◆ WHAT TO WORK ON ◆
Please repeat the lines below, exactly and only, from the one that holds "destruct Hadded as" through the one that holds "(with_measures_added added (sample_request".

== TASK DATA

(** X6: every attempt overwrites the process-wide
    [latestRequestTaskTimeMeasure] with a 'crawlee internal run task' stamp
    read before any stamp the attempt puts on the job, whatever marker
    (possibly another job's) was there before; with a clock that does not
    run backwards the marker is not later than any of the attempt's stamps
    on the job's ledger. *)
Theorem run_task_marker (wallclock : nat -> Z) (a : Attempt) (request : Request) (w : World) :
  monotone wallclock ->
  exists e w1 added marker,
    run_attempt wallclock a request w = (Ok (with_measures_added added request, e), w1)
    /\ latestRequestTaskTimeMeasure w1 = Some marker
    /\ event marker = "crawlee internal run task"
    /\ time marker = wallclock (ticks w)
    /\ Forall (fun stamp => time marker <= time stamp) added.
Proof.
  intros Hmono.
  destruct (run_attempt_facts wallclock a request w) as (e & w1 & added & Heq & Hadded & _).
  exists e, w1, added, {| event := "crawlee internal run task"; time := wallclock (ticks w) |}.
  split; [exact Heq|].
  split. { pose proof (run_attempt_latest wallclock a request w) as H. rewrite Heq in H. exact H. }
  split; [reflexivity|]. split; [reflexivity|].
  unfold stamp_handler, stamp_hook in Hadded.
  destruct Hadded as [[-> _]|[-> _]]; repeat constructor; simpl; apply Hmono; lia.
Qed.

Lemma run_task_marker_witness :
  exists e w1 added marker,
    run_attempt sample_clock navigation_throws (sample_request "a" 0) waiting_world
    = (Ok (with_measures_added added (sample_request "a" 0), e), w1)
    /\ latestRequestTaskTimeMeasure w1 = Some marker
    /\ event marker = "crawlee internal run task"
    /\ time marker = sample_clock (ticks waiting_world)
    /\ Forall (fun stamp => time marker <= time stamp) added.
Proof.
  apply (run_task_marker sample_clock navigation_throws (sample_request "a" 0) waiting_world).
  intros i j Hij. unfold sample_clock. lia.
Defined.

====

◆ ANSWER TO THIS EXERCISE ◆
  destruct Hadded as [[-> _]|[-> _]]; repeat constructor; simpl; apply Hmono; lia.
Qed.

Lemma run_task_marker_witness :
  exists e w1 added marker,
    run_attempt sample_clock navigation_throws (sample_request "a" 0) waiting_world
    = (Ok (with_measures_added added (sample_request "a" 0), e), w1)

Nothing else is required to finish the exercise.